EMA-Chefin Cooke betonte, wenn man Millionen Menschen impfe, sei es unausweichlich, dass man seltene oder ernsthafte Vorkommnisse von Erkrankungen habe, die nach der Impfung auftreten. Die EMA prüfe nun, ob dies tatsächlich eine Nebenwirkung sei oder Zufall. Es brauche dazu eine wissenschaftliche Bewertung. "Wir müssen die Fakten zuerst haben." Vorher könne man nicht zu einer Schlussfolgerung kommen.
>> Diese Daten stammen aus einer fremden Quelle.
Lemma container_create_outcomes_witness :
  is_ok (created_on all_well).2 = true ∧ is_ok (created_on taken_name).2 = false ∧
  ct_records (λ _, None) (created_on taken_name).1 ∧
  ∃ tr, trace (λ h, h) (created_on taken_name).1 = [] ++ tr ∧ Forall harmless_line tr.
Proof.
  split; [reflexivity|]. split; [reflexivity|].
  destruct (container_create_outcomes (RV:=map_store Lxc) (λ h, h) true (ct_exec taken_name) "tank"
    (λ n h, (h, Ok n)) (λ _ _ h, (h, Ok tt)) (λ p a h, eq_refl) (λ n h, eq_refl)
    demo_started "c1" "2026-01-01T00:00:00Z" no_containers _ _ (λ _, None)
    (surjective_pairing (created_on taken_name))) as [Hr Ht].
  - intros k. exact (lookup_empty k).
  - split; [exact Hr|]. apply Ht. intros a h o. discriminate.
Defined.

(** A container that does not start is left behind, without a record. *)
Example failed_start_orphans :
  is_ok (created_on no_start).2 = false ∧
  map fst (trace (λ h, h) (created_on no_start).1) = map lit ["lxc-create"; "zfs"; "lxc-start"] ∧
  LxcService.store (created_on no_start).1 = ∅.
Proof. split_and!; reflexivity. Qed.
Beim Aussetzen der Corona-Impfungen mit dem AstraZeneca-Präparat handeln die europäischen Länder unterschiedlich: Während die großen EU-Länder Deutschland, Frankreich und Italien die Verabreichung am Montag stoppten, hält Ex-EU-Mitglied Großbritannien an dem Einsatz weiter fest. Gleiches gilt für Österreich und Belgien, auch Finnland wartet ab.
Im südostasiatischen Thailand ließen sich Ministerpräsident Prayut Chan-o-cha und Mitglieder seines Kabinetts am Dienstag mit dem AstraZeneca-Präparat impfen. Das Land hatte die Impfungen mit AstraZeneca am vergangenen Freitag zunächst verschoben. "Es wurde verifiziert, dass es durch den AstraZeneca-Impfstoff keine schlechte Reaktion gibt", sagte der Regierungschef. "Die Impfungen beginnen heute mit dem Kabinett und Regierungsbeamten, die in engen Kontakt mit einer großen Anzahl von Menschen kommen."
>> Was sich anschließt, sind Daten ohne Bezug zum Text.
(* ===== verification/Metrics.v ===== *)
(** * The metrics service (src/src/services/metrics.rs)

    A sample of the node is computed from two readings of [/proc] and [/sys]; a
    sample of a guest from the counters of [virsh domstats] or of its cgroup and from
    those of the previous tick.  Reading the host, its clocks and sleeping are
    parameters, and so are the decimal forms of an [f64].  A sum of counters that
    overflows wraps, as in a release build. *)

From Stdlib Require Export SpecFloat.
From S2P Require Export Host VmData DomainXml Lxc Validate.

(** * binary64

    An [f64] is a binary64 number of [SpecFloat]; the operations round to nearest,
    ties to even.  [round_u64] and [trunc_u64] are the casts [x.round() as u64] and
    [x as u64], which saturate; rounding to an integer is exact, so that the two
    steps of the first are one. *)

Definition f64 : Type := spec_float.
Definition f64_of (n : N) : f64 := binary_normalize 53 1024 (Z.of_N n) 0 false.
Definition f64_add (a b : f64) : f64 := SFadd 53 1024 a b.
Definition f64_div (a b : f64) : f64 := SFdiv 53 1024 a b.
Definition f64_mul (a b : f64) : f64 := SFmul 53 1024 a b.
Definition f64_ge (a b : f64) : bool := SFleb b a.
Definition f64_lt (a b : f64) : bool := SFltb a b.
Definition is_finite (a : f64) : bool := match a with S754_zero _ | S754_finite _ _ _ => true | _ => false end.
Definition f64_zero : f64 := S754_zero false.

(** [x.clamp(lo, hi)]. *)
Definition clamp (lo hi x : f64) : f64 :=
  let x := if f64_lt x lo then lo else x in
  if f64_lt hi x then hi else x.

(** The magnitude of a number, [m * 2 ^ e], to the nearest integer (a half goes away
    from zero) and rounded down. *)
Definition round_magnitude (m : positive) (e : Z) : N :=
  match e with
  | Zneg p => N.shiftr (N.pos m + 2 ^ (N.pos p - 1)) (N.pos p)
  | _ => N.shiftl (N.pos m) (Z.to_N e)
  end.
Definition trunc_magnitude (m : positive) (e : Z) : N :=
  match e with
  | Zneg p => N.shiftr (N.pos m) (N.pos p)
  | _ => N.shiftl (N.pos m) (Z.to_N e)
  end.
Definition to_u64 (magnitude : positive → Z → N) (x : f64) : N :=
  match x with
  | S754_finite false m e => N.min (magnitude m e) U64_MAX
  | S754_infinity false => U64_MAX
  | _ => 0
  end.
Definition round_u64 : f64 → N := to_u64 round_magnitude.
Definition trunc_u64 : f64 → N := to_u64 trunc_magnitude.

(** [Duration::as_secs_f64] of so many nanoseconds. *)
Definition as_secs_f64 (nanos : N) : f64 :=
  f64_add (f64_of (nanos / 1000000000)) (f64_div (f64_of (nanos mod 1000000000)) (f64_of 1000000000)).

(** ** Data *)

Inductive MetricsScope := NodeScope | VmScope | LxcScope.
#[export] Instance MetricsScope_eq_dec : EqDecision MetricsScope.
Proof. solve_decision. Defined.
Record GuestMetrics := mkMetrics {
  gm_id : str; gm_timestamp : str; gm_cpu_pct : f64; gm_memory_used_bytes : N;
  gm_memory_max_bytes : N; gm_disk_read_bps : N; gm_disk_write_bps : N; gm_net_rx_bps : N;
  gm_net_tx_bps : N }.
Record GuestMetricsSample := mkGuestSample { gs_scope : MetricsScope; gs_metrics : GuestMetrics }.
Record NodeMetrics := mkNode {
  nm_timestamp : str; nm_cpu_pct : f64; nm_cpu_count : N; nm_load_average : f64 * f64 * f64;
  nm_memory_total_bytes : N; nm_memory_used_bytes : N; nm_swap_total_bytes : N;
  nm_swap_used_bytes : N; nm_disk_read_bps : N; nm_disk_write_bps : N; nm_net_rx_bps : N;
  nm_net_tx_bps : N; nm_uptime_seconds : N }.
Record MetricsEvent := mkEvent {
  me_scope : MetricsScope; me_node : option NodeMetrics; me_guest : option GuestMetrics }.
Record StreamTicket := mkStreamTicket { tk_user_id : str; tk_expires_at : N }.
Record GuestCounters := mkCounters {
  gc_cpu_time_ns : N; gc_read_bytes : N; gc_write_bytes : N; gc_rx_bytes : N; gc_tx_bytes : N;
  gc_sampled_at : option N }.
Record RawGuestStats := mkStats {
  rs_cpu_time_ns : N; rs_memory_used_bytes : N; rs_read_bytes : N; rs_write_bytes : N;
  rs_rx_bytes : N; rs_tx_bytes : N }.
Definition no_counters : GuestCounters := mkCounters 0 0 0 0 0 None.
Definition no_stats : RawGuestStats := mkStats 0 0 0 0 0 0.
Spitzenberatungen zum Impfen möglicherweise am Freitag
Bund und Länder wollen möglicherweise an diesem Freitag zu Beratungen über die weitere Impfstrategie in Deutschland zusammenkommen. Dann soll die Einschätzung der Europäischen Arzneimittelagentur EMA zur Sicherheit des Impfstoffs von AstraZeneca vorliegen, dessen Verabreichung in Deutschland seit Montag gestoppt ist. "Die Telefonkonferenz der Bundeskanzlerin mit den Regierungschefinnen und -chefs der Länder soll zeitnah nach der EMA-Entscheidung nachgeholt werden, möglicherweise schon am Freitag", sagte ein Regierungssprecher am Dienstag der Deutschen Presse-Agentur in Berlin.
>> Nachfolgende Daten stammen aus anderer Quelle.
(* ===== verification/BackupProofs.v ===== *)
(** * Backups: one run per plan, confined restores, what a run leaves *)

From S2P Require Export Backup.

#[export] Existing Instance BackupService.state_host.

Section backup.
Context `{RP : RecordStore BackupPlan} `{RA : RecordStore BackupArtifact}
  `{RVm : RecordStore Vm} `{RCt : RecordStore Lxc}.
Context `{RO : RecordStore OperationRecord} `{RQ : RecordStore QuarantineRecord}
  `{RC : RecordStore ConsumedApproval} `{RN : RecordStore StoredChannel}.
Context {H : Type} (log : H → list command_line).
Context (broker : bool) (exec : str → list str → Svc H (option str)).
Context (backup_dir default_pool : str).
Context (create_dir_all : str → H → H * result str unit) (canonicalize : str → H → H * result str str)
  (read_file : str → H → H * result str (list N)) (remove_file : str → H → H * result str unit)
  (stream_to_file : str → list str → str → Svc H N) (stream_from_file : str → list str → str → Svc H unit).
Context (sha256_hex : list N → str).
Context (max_timestamp : Z) (to_rfc3339 : Z → str) (parse_from_rfc3339 : str → option Z).

Local Abbreviation state := (BackupService.state (RP:=RP) (RA:=RA) (RVm:=RVm) (RCt:=RCt) (RN:=RN) (H:=H)).
Local Abbreviation OpState := (BackupService.OpState (RP:=RP) (RA:=RA) (RVm:=RVm) (RCt:=RCt) (RO:=RO) (RQ:=RQ)
  (RC:=RC) (RN:=RN) (H:=H)).

#[local] Instance op_host : HasHost OpState H.
Proof.
  refine {| host_of s := BackupService.host (OperationService.host s);
            set_host h s := OperationService.mkState (OperationService.store s) (OperationService.quarantined s)
              (OperationService.consumed_approvals s) (set_host h (OperationService.host s)) |}. done.
Defined.

Lemma emits_here {A} P (m : Svc state A) : emits log P m → emits (S:=OpState) log P (BackupService.here m).
Proof.
  intros Hm s s' r. unfold BackupService.here, OperationService.on_host.
  destruct (m (OperationService.host s)) as [b x] eqn:E. intros [= <- _]. exact (Hm _ _ _ E).
Qed.
Lemma emits_progress P op_id pct text : emits (S:=OpState) log P (BackupService.progress op_id pct text).
Proof.
  apply emits_quiet. intros s. unfold BackupService.progress, OperationService.update_progress, OperationService.get,
    OperationService.put_record, OperationService.on_store, mbind, svc_bind, lift, trace, mret, svc_ret.
  repeat (case_match; simplify_eq/=; try done).
Qed.

(** The journal touches no host. *)
Ltac journal_quiet :=
  apply emits_quiet; let st := fresh "st" in intros st;
  unfold OperationService.queue, OperationService.create_record, OperationService.mark_running,
    OperationService.succeed, OperationService.fail_operation, OperationService.finish, OperationService.get,
    OperationService.put_record, OperationService.on_store, mbind, svc_bind, lift, trace, mret, svc_ret;
  repeat (case_match; simplify_eq/=; try done).
Lemma emits_worker P now op_id t i operation :
  (∀ h, emits (S:=OpState) log P (operation h)) → emits (S:=OpState) log P (OperationService.worker now op_id t i operation).
Proof.
  intros Ho. unfold OperationService.worker.
  assert (∀ {A} (m : Svc OpState A), emits log P m → emits log P (OperationService.try m)) as Htry.
  { intros A m Hm s s' r. unfold OperationService.try. destruct (m s) as [s1 r1] eqn:E. intros [= <- _]. by eapply Hm. }
  assert (∀ m : Svc OpState unit, emits log P m → emits log P (OperationService.best_effort m)) as Hbest.
  { intros m Hm s s' r [= <- _]. destruct (m s) as [s1 r1] eqn:E. by eapply Hm. }
  apply emits_bind; [apply Htry; journal_quiet|intros [_|e]; [|apply emits_ret]].
  apply emits_bind; [by apply Htry|]. intros [m|e]; apply Hbest; journal_quiet.
Qed.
Ursprünglich waren die Beratungen der Spitzen von Bund und Ländern zur weiteren Impfkampagne in Deutschland für diesen Mittwoch angesetzt; sie wurden abgesagt, nachdem Bundesgesundheitsminister Jens Spahn (CDU) die Impfungen mit dem Wirkstoff von AstraZeneca vorübergehend als Vorsichtsmaßnahme gestoppt hatte. Die EMA will ihr Votum zu dem Impfstoff am Donnerstag abgeben, wie sie in Amsterdam mitteilte. Die Bundesregierung will über den neuen Termin der Bund-Länder-Schalte rechtzeitig informieren, wie der Sprecher weiter sagte.
Der Grund für den Stopp war, dass in Deutschland sechs Fälle von Hirnvenen-Thrombosen nach einer Gabe des Präparats sowie ein vergleichbarer Fall aufgetreten waren, drei davon tödlich. Ob es einen ursächlichen Zusammenhang mit der Impfung gibt, ist unklar. Expertinnen und Experten am zuständige Paul-Ehrlich-Institut (PEI) hätten einen Zusammenhang aber als nicht unplausibel eingestuft, wie das Institut mitteilte. Die EMA sieht zunächst die Vorteile des Impfstoffs zur Verhinderung von Covid-19 weiter als größer an als das Risiko, wie EMA-Chefin Emer Cooke mitteilte.